Figure 1: The table shows that for all targets the starting input concentrations are the same, increasing 3-fold between control and subsequent treatments. The different amplification efficiencies of the targets make that for each target and condition another number of cycles (Cq) is needed to reach the quantification threshold (in this example arbitrarily set at 0.04). The fold-difference of the normalized gene expression between treatment and control conditions is 3, 9 and 27 for all targets per treatment (blue lines, calculated with the efficiency and Cq values in the table and [Eq. 1]). If all efficiency values are assumed to be 2, the reported fold-difference between treatment and control (red lines, calculated with the Cq values in the table and [Eq. 2]) erroneously increases with decreasing PCR efficiency value and increasing true fold difference.

References

  1. Livak, K.J. and Schmittgen, T.D. (2001). Analysis of relative gene expression data using real-time quantitative PCR and the 2(-Delta Delta C(T)) method. Methods, 25, 402-408.
  2. Pfaffl, M.W. (2001) A new mathematical model for relative quantification in real-time RT-PCR. Nucleic Acids Res, 29, e45.
  3. Vandesompele et al, Genome Biology, 2002, 3, RESEARCH0034.
  4. Ruijter, J.M., Ramakers, C., Hoogaars, W.M., Karlen, Y., Bakker, O., van den Hoff, M.J. and Moorman, A.F. (2009) Amplification efficiency: linking baseline and bias in the analysis of quantitative PCR data. Nucleic Acids Res., 37, e45.

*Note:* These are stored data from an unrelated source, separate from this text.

Lemma render_path_missing l p :
  find_skill l (params_slug p) = None ->
  behaves (render_path (Some l) p) (inl (TypeError "skill.iconName")) [props_call p].
Proof.
  intros Hsk. unfold render_path. rewrite <- (app_nil_r [props_call p]).
  eapply behaves_bind_ok; [apply getStaticProps_behaves|].
  unfold SkillPage. simpl. rewrite Hsk. apply behaves_throw.
Qed.

Lemma render_path_behaves cms p :
  behaves (render_path cms p) (fst (render_path cms p [])) [props_call p].
Proof. rewrite <- (render_path_calls cms p). apply render_path_log_free. Qed.

(** Every listed path is generated: its props are queried, in listed
    order, whatever the other paths gave. *)
Lemma build_pages_calls cms ps :
  forall acc, exists r, behaves (build_pages cms ps acc) r (List.map props_call ps).
Proof.
  induction ps as [|p ps IH]; intros acc; simpl.
  - eexists. apply behaves_ret.
  - pose proof (behaves_attempt _ _ _ (render_path_behaves cms p)) as Ha.
    destruct (fst (render_path cms p [])) as [e|v].
    + destruct (IH acc) as [r Hr]. exists (inl e).
      change (props_call p :: List.map props_call ps)
        with (app [props_call p] (List.map props_call ps)).
      eapply behaves_bind_ok; [exact Ha|]. cbv beta iota.
      rewrite <- (app_nil_r (List.map props_call ps)).
      eapply behaves_bind_ok; [exact (behaves_attempt _ _ _ Hr)|apply behaves_throw].
    + destruct (IH (<[params_slug p := v]> acc)) as [r Hr]. exists r.
      change (props_call p :: List.map props_call ps) with (app [props_call p] (List.map props_call ps)).
      eapply behaves_bind_ok; [exact Ha|exact Hr].
Qed.

Lemma build_pages_ok l ps acc :
  (forall p, In p ps -> find_skill l (params_slug p) <> None) ->
  exists res,
    behaves (build_pages (Some l) ps acc) (inr res) (List.map props_call ps) /\
    forall s, res !! s =
      if existsb (fun p => String.eqb (params_slug p) s) ps
      then option_map page_of (find_skill l s) else acc !! s.
Proof.
  revert acc. induction ps as [|p ps IH]; intros acc Hps.
  - exists acc. split; [apply behaves_ret|reflexivity].
  - destruct (find_skill l (params_slug p)) as [sk|] eqn:Hsk;
      [|now destruct (Hps p (or_introl eq_refl))].
    destruct (IH (<[params_slug p := page_of sk]> acc)) as [res [Hb Hres]];
      [intros q Hq; apply Hps; now right|].
    exists res. split.
    + simpl. change (props_call p :: List.map props_call ps)
        with (app [props_call p] (List.map props_call ps)).
      eapply behaves_bind_ok; [exact (behaves_attempt _ _ _ (render_path_found l p sk Hsk))|].
      exact Hb.
    + intros s. rewrite Hres. simpl.
      destruct (String.eqb_spec (params_slug p) s) as [<-|Hne].
      * rewrite Hsk. destruct existsb; [reflexivity|]. apply lookup_insert_eq.
      * destruct existsb; [reflexivity|]. now apply lookup_insert_ne.
Qed.

(** A page that fails fails the build, after every path was generated. *)
Lemma build_pages_fail l ps acc :
  (exists p, In p ps /\ find_skill l (params_slug p) = None) ->
  behaves (build_pages (Some l) ps acc) (inl (TypeError "skill.iconName"))
          (List.map props_call ps).
Proof.
  revert acc. induction ps as [|p ps IH]; intros acc [q [Hq Hnone]]; [destruct Hq|].
  simpl. change (props_call p :: List.map props_call ps)
    with (app [props_call p] (List.map props_call ps)).
  destruct (find_skill l (params_slug p)) as [sk|] eqn:Hsk.
  - destruct Hq as [->|Hq]; [congruence|].
    eapply behaves_bind_ok; [exact (behaves_attempt _ _ _ (render_path_found l p sk Hsk))|].
    apply IH. eauto.
  - eapply behaves_bind_ok; [exact (behaves_attempt _ _ _ (render_path_missing l p Hsk))|].
    destruct (build_pages_calls (Some l) ps acc) as [r Hr]. cbv beta iota.
    rewrite <- (app_nil_r (List.map props_call ps)).
    eapply behaves_bind_ok; [exact (behaves_attempt _ _ _ Hr)|apply behaves_throw].
Qed.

Topics: qPCR- PCR efficiency- delta delta Ct

J.M. Ruijter

J.M. Ruijter

J.M. Ruijter is one of the AMC Principal Investigators. In previous years he has developed methods for 3D analysis and visualization of gene expression patterns and morphogenetic parameters during embryogenesis and for the analysis of quantitative PCR (LinRegPCR) and transcript count (SAGEstat and Gtest) data.